En effet, la récente décision du Conseil constitutionnel du 28 mars 2025 (n° 2025-1129 QPC) avait considéré que les élus locaux métropolitains qui ne bénéficient pas de cette protection ne subissaient aucune rupture d’égalité dès lors que les parlementaires ne sont pas placés dans la même situation, ceux-ci exerçant la souveraineté de la Nation en votant les lois, contrôlant l’action du gouvernement qu’ils peuvent censurer et en votant le budget de l’Etat. Cette différence de situation justifiait la différence de traitement.
Or la Nouvelle-Calédonie exerce une souveraineté partagée avec la métropole et sur les compétences relevant de la Nouvelle-Calédonie, les membres du congrès votent le budget, les actes nommés « lois du pays » qui ont valeur de loi et peuvent engager la responsabilité du gouvernement de la Nouvelle-Calédonie, comme le font les parlementaires.
Dans ce contexte, le Conseil d’Etat a d’abord considéré que la récente décision du Conseil constitutionnel constituait un changement de circonstances justifiant un nouvel examen de la constitutionnalité de la loi organique du 19 mars 1999 qui, comme toute loi organique, avait déjà été examinée par le Conseil constitutionnel.
Il a, en outre, considéré que le moyen tiré de la méconnaissance du principe d’égalité était sérieux.
La QPC a, en conséquence, été renvoyée au Conseil constitutionnel.
Droit Fiscal
Revenus de capitaux mobiliers – Revenus distribués – Revenus de source étrangère – répartition faites aux associés (article 120 3° du CGI) – Sommes distribués au maître de l’affaire ou à l’ayant droit économique – Exclusion
CE, 9 mai 2025, req. n° 496.088, mentionné aux tables du recueil Lebon
L’article 120 du code général des impôts dispose que « sont considérés comme revenus au sens du présent article : / 1° Les dividendes, intérêts, arrérages et tous autres produits des actions de toute nature et des parts de fondateur des sociétés, compagnies ou entreprises financières, industrielles, commerciales, civiles et généralement quelconques dont le siège social est situé à l’étranger quelle que soit l’époque de leur création ; (…) 3° Les répartitions faites aux associés, aux actionnaires et aux porteurs de parts de fondateur des mêmes sociétés, à un titre autre que celui de remboursement d’apports ou de primes d’émission ».
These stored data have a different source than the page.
(** C4, as amended.  For a donor who has a Donor document (and the User
    document that carries the blood type, with that blood type and the
    status of its inventory row, if any, in the schema's enums),
    recordDonation with [units] a whole number [n] (1 when the body has
    none), where [n] and the amount the row comes to are safe integers,
    answers 200; the donor's document then has exactly one more log entry,
    the last one, with [units = n] and the donation time, and
    [last_donation_date] is that time; the inventory row of the donor's
    blood type has exactly [n] units more than before, or is created with
    [n] units if there was none; the answer reports that log and that
    amount. *)
Theorem recordDonation_credits_inventory
    (now : Z) (req_user : Auth.user) (units : jsval) (n : Z)
    (notes : option string) (i : nat) (d : DonorSchema.doc) (j : nat)
    (u : UserSchema.doc) (s : Store) :
  units = JNumber n ∨ (units = JUndefined ∧ n = 1%Z) →
  isSafeInteger n = true →
  coll_findOne (own_profile req_user) (donors s) = Some (i, d) →
  coll_findById (Auth.id req_user) (users s) = Some (j, u) →
  UserSchema.blood_type u ∈ blood_types →
  (∀ k row,
     coll_findOne (of_blood_type (UserSchema.blood_type u)) (bloodinventories s)
     = Some (k, row) →
     BloodInventorySchema.status row ∈ BloodInventorySchema.statuses
     ∧ isSafeInteger (BloodInventorySchema.available_units row + n) = true) →
  ∃ r s' i' d' e answer,
    recordDonation now req_user units notes s = Some (r, s') ∧
    http_status r = 200 ∧ success r = true ∧ data r = Some answer ∧
    donors s' = <[i' := d']> (donors s) ∧
    coll_findOne (own_profile req_user) (donors s') = Some (i', d') ∧
    DonorSchema.donation_log d' = DonorSchema.donation_log d ++ [e] ∧
    DonorSchema.units e = n ∧ DonorSchema.date e = now ∧
    DonorSchema.last_donation_date d' = Some now ∧
    donor_donation_log answer = DonorSchema.donation_log d' ∧
    match coll_findOne (of_blood_type (UserSchema.blood_type u))
            (bloodinventories s) with
    | Some (k, row) =>
        ∃ k' row',
          bloodinventories s' = <[k' := row']> (bloodinventories s) ∧
          coll_findOne (of_blood_type (UserSchema.blood_type u))
            (bloodinventories s') = Some (k', row') ∧
          BloodInventorySchema.blood_type row'
          = BloodInventorySchema.blood_type row ∧
          BloodInventorySchema.available_units row'
          = (BloodInventorySchema.available_units row + n)%Z ∧
          inventory_available_units answer
          = (BloodInventorySchema.available_units row + n)%Z
    | None =>
        bloodinventories s'
        = bloodinventories s
          ++ [BloodInventorySchema.mk (next_id s) (UserSchema.blood_type u)
                n "Medium"] ∧
        inventory_available_units answer = n
    end.
Proof.
  intros Hunits Hsafe Hd Hu Hbt Hst.
  destruct (recordDonation_effect now req_user units notes n i d j u s)
    as (r & s' & i' & amount & Hrun & Hstatus & Hsuccess & Hdata & _ & _ & _
        & Hdonors & Hfound & Hinv); [by apply cast_number_safe|done..| |].
  { intros k row Hrow. destruct (Hst k row Hrow) as [Hrowstatus Hsum].
    split; [done|]. by rewrite (plus_assign_safe units n). }
  exists r, s', i',
    (DonorSchema.set_last_donation_date now
       (DonorSchema.push_donation_log (donation_entry now n notes) d)),
    (donation_entry now n notes),
    (mkDonationData (DonorSchema._id d) (Some now)
       (DonorSchema.donation_log d ++ [donation_entry now n notes])
       (UserSchema.blood_type u) amount).
  split_and!; [done..|].
  destruct (coll_findOne _ (bloodinventories s)) as [[k row]|] eqn:Hrow.
  - destruct Hinv as (Hplus & k' & row0 & _ & _ & Hrows & Hrow').
    destruct (Hst k row eq_refl) as [_ Hsum].
    rewrite (plus_assign_safe units n) in Hplus by done.
    injection Hplus as <-.
    by exists k',
      (BloodInventorySchema.set_available_units
         (BloodInventorySchema.available_units row + n) row).
  - by destruct Hinv as [-> ->].
Qed.
Lemma grown_open : grown ofstream_open.
Proof.
  repeat split; [exists []; reflexivity|].
  constructor; [apply is_prefix_refl|constructor].
Qed.

Lemma grown_flush (o : ofstream) : grown o -> grown (flush o).
Proof.
  intros [[rest Hh] [Hp Hl]]. unfold flush.
  destruct (pending o) as [|c r] eqn:E; [repeat split; eauto|].
  cbn [seen on_disk]. repeat split.
  - rewrite Hh. eexists. reflexivity.
  - apply Forall_app. split.
    + eapply Forall_impl; [|exact Hp].
      intros a Ha. apply is_prefix_app. exact Ha.
    + constructor; [apply is_prefix_refl|constructor].
  - apply last_last.
Qed.

Lemma grown_put (b : Z) (o : ofstream) (t : string) :
  grown o -> grown (put b o t).
Proof.
  intros H. unfold put.
  destruct (b <=? _); [apply grown_flush|]; exact H.
Qed.

Lemma text_of_flush (o : ofstream) : text_of (flush o) = text_of o.
Proof.
  unfold flush. destruct (pending o) eqn:E; [reflexivity|].
  unfold text_of. cbn [on_disk pending]. rewrite E. apply append_nil_r.
Qed.

Lemma text_of_put (b : Z) (o : ofstream) (t : string) :
  text_of (put b o t) = text_of o ++ t.
Proof.
  unfold put. destruct (b <=? _); [rewrite text_of_flush|];
    unfold text_of; cbn [on_disk pending]; symmetry; apply append_assoc.
Qed.

(** Closing a stream leaves everything written in the file. *)
Lemma closed_stream (o : ofstream) :
  grown o ->
  on_disk (flush o) = text_of o /\ grown (flush o) /\ pending (flush o) = "".
Proof.
  intros G. split; [|split; [apply grown_flush, G|]].
  - unfold flush, text_of. destruct (pending o) eqn:E.
    + symmetry. apply append_nil_r.
    + reflexivity.
  - unfold flush. destruct (pending o) eqn:E; [exact E|reflexivity].
Qed.

Lemma write_parameters_grown (b : Z) (p : Params) (o : ofstream) :
  grown o -> grown (write_parameters b p o).
Proof.
  intros H. unfold write_parameters.
  repeat first
    [ apply grown_put
    | apply for_keeps; [intros ? ? ?|] ]; assumption.
Qed.

Lemma write_parameters_text (b : Z) (p : Params) :
  text_of (write_parameters b p ofstream_open) = serialize p.
Proof.
  unfold write_parameters, serialize.
  repeat first
    [ rewrite text_of_put
    | rewrite (for_through text_of HIDDEN_DIM _
                 (fun j t => t ++ put_float (at1 (g_w2 p) j) ++ " "))
        by (intros; rewrite !text_of_put, append_assoc; reflexivity)
    | rewrite (for_through text_of HIDDEN_DIM _
                 (fun j t => t ++ put_float (at1 (g_b1 p) j) ++ " "))
        by (intros; rewrite !text_of_put, append_assoc; reflexivity)
    | rewrite (for_through text_of HIDDEN_DIM _
                 (fun j t => for_ INPUT_DIM (fun k t =>
                    t ++ put_float (at2 (g_W1 p) j k) ++ " ") t ++ nl))
        by (intros j s; rewrite text_of_put; f_equal;
            apply for_through; intros;
            rewrite !text_of_put, append_assoc; reflexivity) ].
  unfold text_of, ofstream_open. cbn [on_disk pending append].
  rewrite !append_assoc. reflexivity.
Qed.


End persistence_facts.

(** ** Record identity through the stages *)

Module pipeline_facts.
Import ieee text text_facts common backward_layer math_spec math_facts
  stream_spec backward_layer_facts.
Local Open Scope string_scope.
Local Open Scope Z_scope.














End pipeline_facts.

(** ** Two facts of binary32 arithmetic *)

Module ieee_facts.
Import ieee.
Local Open Scope Z_scope.

Lemma sub_zero (v : float32) : SFsub 24 128 v (S754_zero false) = v.
Proof. destruct v as [[|]|[|]| |s m e]; reflexivity. Qed.

Lemma div_eucl_exact (q : positive) (k : Z) :
  0 <= k -> Z.div_eucl (Z.shiftl (Zpos q) k) (2 ^ k) = (Zpos q, 0).
Proof.
  intros Hk.
  pose proof (Z.pow_pos_nonneg 2 k ltac:(lia) Hk) as Hp.
  rewrite Z.shiftl_mul_pow2 by assumption.
  destruct (Z.div_eucl (Zpos q * 2 ^ k) (2 ^ k)) as [a b] eqn:E.
  assert (Ha : a = Zpos q * 2 ^ k / 2 ^ k) by (unfold Z.div; rewrite E; reflexivity).
  assert (Hb : b = (Zpos q * 2 ^ k) mod 2 ^ k)
    by (unfold Z.modulo; rewrite E; reflexivity).
  rewrite Z.div_mul in Ha by lia. rewrite Z.mod_mul in Hb by lia.
  subst. reflexivity.
Qed.

(** The two shapes of a valid finite binary32 number. *)
Lemma bounded_cases (m : positive) (e : Z) :
  SpecFloat.bounded 24 128 m e = true ->
  (e = -149 /\ Zpos (digits2_pos m) <= 24)
  \/ (Zpos (digits2_pos m) = 24 /\ -149 < e <= 104).
Proof.
  unfold SpecFloat.bounded, canonical_mantissa, fexp, emin. intros H.
  apply andb_prop in H. destruct H as [H1 H2].
  apply Z.eqb_eq in H1. apply Z.leb_le in H2. lia.
Qed.

Ltac zfold :=
  change IntDef.Z.min with Z.min in *;
  change IntDef.Z.max with Z.max in *;
  change IntDef.Z.div_eucl with Z.div_eucl in *;
  change IntDef.Z.shiftl with Z.shiftl in *;
  change IntDef.Z.add with Z.add in *;
  change IntDef.Z.sub with Z.sub in *;
  change IntDef.Z.leb with Z.leb in *;
  change IntDef.Z.eqb with Z.eqb in *.

Lemma fexp32 (k : Z) : fexp 24 128 k = Z.max (k - 24) (-149).
Proof. reflexivity. Qed.

Lemma core_subnormal (m : positive) :
  Zpos (digits2_pos m) <= 24 ->
  SFdiv_core_binary 24 128 (Zpos m) (-149) 8388608 (-23)
  = (Zpos m, -149, loc_Exact).
Proof.
  intros Hd. unfold SFdiv_core_binary.
  change (Zdigits2 (Zpos m)) with (Zpos (digits2_pos m)).
  change (Zdigits2 8388608) with 24. zfold. rewrite fexp32.
  replace (Z.min (Z.max (Zpos (digits2_pos m) + -149 - (24 + -23) - 24) (-149))
             (-149 - -23)) with (-149) by lia.
  change (-149 - -23 - -149) with 23. cbv iota.
  change 8388608 with (2 ^ 23).
  rewrite (div_eucl_exact m 23 ltac:(lia)). reflexivity.
Qed.

Lemma core_normal (m : positive) (e : Z) :
  Zpos (digits2_pos m) = 24 -> -149 < e ->
  SFdiv_core_binary 24 128 (Zpos m) e 8388608 (-23)
  = (Zpos m~0, e - 1, loc_Exact).
Proof.
  intros Hd He. unfold SFdiv_core_binary.
  change (Zdigits2 (Zpos m)) with (Zpos (digits2_pos m)).
  change (Zdigits2 8388608) with 24. zfold. rewrite fexp32, Hd.
  replace (Z.min (Z.max (24 + e - (24 + -23) - 24) (-149)) (e - -23))
    with (e - 1) by lia.
  replace (e - -23 - (e - 1)) with 24 by lia. cbv iota.
  change 8388608 with (2 ^ 23).
  replace (Z.shiftl (Zpos m) 24) with (Z.shiftl (Zpos m~0) 23)
    by (rewrite !Z.shiftl_mul_pow2 by lia; lia).
  rewrite (div_eucl_exact m~0 23 ltac:(lia)). reflexivity.
Qed.

Lemma round_exact (s : bool) (m : positive) (e : Z) :
  fexp 24 128 (Zpos (digits2_pos m) + e) = e -> e <= 104 ->
  binary_round_aux 24 128 s (Zpos m) e loc_Exact = S754_finite s m e.
Proof.
  intros Hc He. unfold binary_round_aux, shr_fexp.
  change (Zdigits2 (Zpos m)) with (Zpos (digits2_pos m)). zfold.
  rewrite Hc, Z.sub_diag. cbn [shr shr_record_of_loc shr_m loc_of_shr_record
                               round_nearest_even].
  change (Zdigits2 (Zpos m)) with (Zpos (digits2_pos m)). zfold.
  rewrite Hc, Z.sub_diag. cbn [shr shr_record_of_loc shr_m].
  replace (e <=? 128 - 24) with true by (symmetry; apply Z.leb_le; lia).
  reflexivity.
Qed.

Lemma round_double (s : bool) (m : positive) (e : Z) :
  Zpos (digits2_pos m) = 24 -> -149 < e <= 104 ->
  binary_round_aux 24 128 s (Zpos m~0) (e - 1) loc_Exact = S754_finite s m e.
Proof.
  intros Hd He. unfold binary_round_aux, shr_fexp.
  change (Zdigits2 (Zpos m~0)) with (Zpos (Pos.succ (digits2_pos m))). zfold.
  rewrite Pos2Z.inj_succ, Hd, fexp32.
  replace (Z.max (Z.succ 24 + (e - 1) - 24) (-149) - (e - 1)) with 1 by lia.
  cbn [shr SpecFloat.iter_pos shr_1 shr_record_of_loc shr_m shr_r shr_s orb
       loc_of_shr_record round_nearest_even].
  change (Zdigits2 (Zpos m)) with (Zpos (digits2_pos m)). zfold.
  rewrite Hd, fexp32.
  replace (Z.max (24 + (e - 1 + 1) - 24) (-149) - (e - 1 + 1)) with 0 by lia.
  cbn [shr shr_record_of_loc shr_m].
  replace (e - 1 + 1) with e by lia.
  replace (e <=? 128 - 24) with true by (symmetry; apply Z.leb_le; lia).
  reflexivity.
Qed.

(** Division by [1.0f] returns the dividend, bit for bit. *)
Lemma div_one (v : float32) :
  valid32 v = true -> SFdiv 24 128 v f32_one = v.
Proof.
  destruct v as [[|]|[|]| |s m e]; try reflexivity.
  cbn [valid32 valid_binary]. intros H.
  unfold SFdiv, f32_one. rewrite xorb_false_r.
  destruct (bounded_cases m e H) as [[-> Hd]|[Hd He]].
  - rewrite (core_subnormal m Hd). apply round_exact; [|lia].
    rewrite fexp32. lia.
  - rewrite (core_normal m e Hd ltac:(lia)). apply round_double; assumption.
Qed.
End ieee_facts.

(** ** Normalization *)

Module normalize_facts.
Import ieee common math array_facts ieee_facts.
Local Open Scope Z_scope.

Lemma valid_at1 (xs : list float32) (i : nat) :
  Forall (fun v => valid32 v = true) xs -> valid32 (at1 xs i) = true.
Proof.
  intros H. unfold at1, get. revert i.
  induction H as [|v r Hv Hr IH]; intros [|i]; simpl; auto.
Qed.

Lemma normalize_one (v : float32) (i : nat) :
  (i < INPUT_DIM)%nat -> valid32 v = true ->
  fdiv (fsub v (at1 FEATURE_MEAN i)) (at1 FEATURE_STD i) = v.
Proof.
  intros Hi Hv.
  assert (Em : at1 FEATURE_MEAN i = S754_zero false).
  { do 4 (destruct i as [|i]; [reflexivity|]). unfold INPUT_DIM in Hi. lia. }
  assert (Es : at1 FEATURE_STD i = f32_one).
  { do 4 (destruct i as [|i]; [reflexivity|]). unfold INPUT_DIM in Hi. lia. }
  rewrite Em, Es. cbn [fdiv fsub ieee_arith].
  rewrite sub_zero. apply div_one. exact Hv.
Qed.

Lemma normalize_features_id (xs : list float32) :
  Forall (fun v => valid32 v = true) xs -> normalize_features xs = xs.
Proof.
  intros H. unfold normalize_features.
  assert (G : forall n, (n <= INPUT_DIM)%nat ->
            for_ n (fun i xs =>
              upd xs i (fdiv (fsub (at1 xs i) (at1 FEATURE_MEAN i))
                             (at1 FEATURE_STD i))) xs = xs).
  { induction n as [|n IH]; intros Hn; [reflexivity|].
    rewrite for_S, IH by lia.
    rewrite normalize_one by (try apply valid_at1; auto; lia).
    apply upd_get_same. }
  apply G. lia.
Qed.

(** C9: the per-feature means are all [0.0f] and the standard deviations
    all [1.0f], and [normalize_sample] returns every sample of binary32
    numbers as it received it, features included, bit for bit. *)
Theorem normalization_is_identity (s : Sample) :
  Forall (fun v => valid32 v = true) (x s) ->
  FEATURE_MEAN = repeat (S754_zero false) 4
  /\ FEATURE_STD = repeat f32_one 4
  /\ normalize_sample s = s.
Proof.
  intros H. split; [reflexivity|]. split; [reflexivity|].
  unfold normalize_sample. rewrite (normalize_features_id _ H).
  destruct s. reflexivity.
Qed.

(** A sample with a negative, a subnormal and a large feature. *)
Lemma normalization_is_identity_witness :
  let s := mkSample [of_decimal 24 128 5 (-1); of_decimal 24 128 (-2) 0;
                     of_decimal 24 128 1 (-40); of_decimal 24 128 3 38]
             f32_one 7 in
  normalize_sample s = s.
Proof.
  intros s.
  refine (proj2 (proj2 (normalization_is_identity s _))).
  repeat constructor.
Defined.
End normalize_facts.

(** ** The update is a gradient step: the kernel read over the reals *)

Module gradient_facts.
Import common math math_spec math_facts real.
Local Open Scope R_scope.













End gradient_facts.

(** ** Train mode *)

Module train_facts.
Import common math math_spec math_facts backward_layer stream_spec
  backward_layer_facts.

End train_facts.

(** * More properties *)

(** ** Arrays *)

Module list_facts.
Import common.

Section Lists.
Context {T : Type}.

Lemma upd_length (a : list T) : forall i v, length (upd a i v) = length a.
Proof.
  induction a as [|h r IH]; intros [|i] v; simpl; try reflexivity.
  rewrite IH. reflexivity.
Qed.

Lemma get_upd_same (d : T) (a : list T) :
  forall i v, (i < length a)%nat -> get d (upd a i v) i = v.
Proof.
  unfold get. induction a as [|h r IH]; intros [|i] v H; simpl in *;
    try lia; [reflexivity|].
  apply IH. lia.
Qed.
Une cour administrative d’appel a approuvé l’administration fiscale d’avoir soumis un contribuable à des suppléments d’impôt sur le revenu en application de ce texte en relevant qu’il était le maître de l’affaire de la société distributrice étrangère et devait donc être considéré comme le bénéficiaire des revenus de source étrangère litigieux.
Le Conseil d’Etat censure cette analyse puisque le contribuable n’avait pas la qualité d’associé ou de porteur de parts, comme l’exige le texte, de sorte que sa qualité de maître de l’affaire ou d’ayant droit économique était une circonstance inopérante.
Le juge impose donc une lecture stricte du texte sur la qualité du bénéficiaire, sans possibilité d’extension.
Ce faisant, le Conseil d’Etat a appliqué au 3° de l’article 120 du code général des impôts, la position qu’il avait adoptée à l’égard du 2° de l’article 109 (CE, 29 juin 2020, M. Giraud, req. n° 433.827).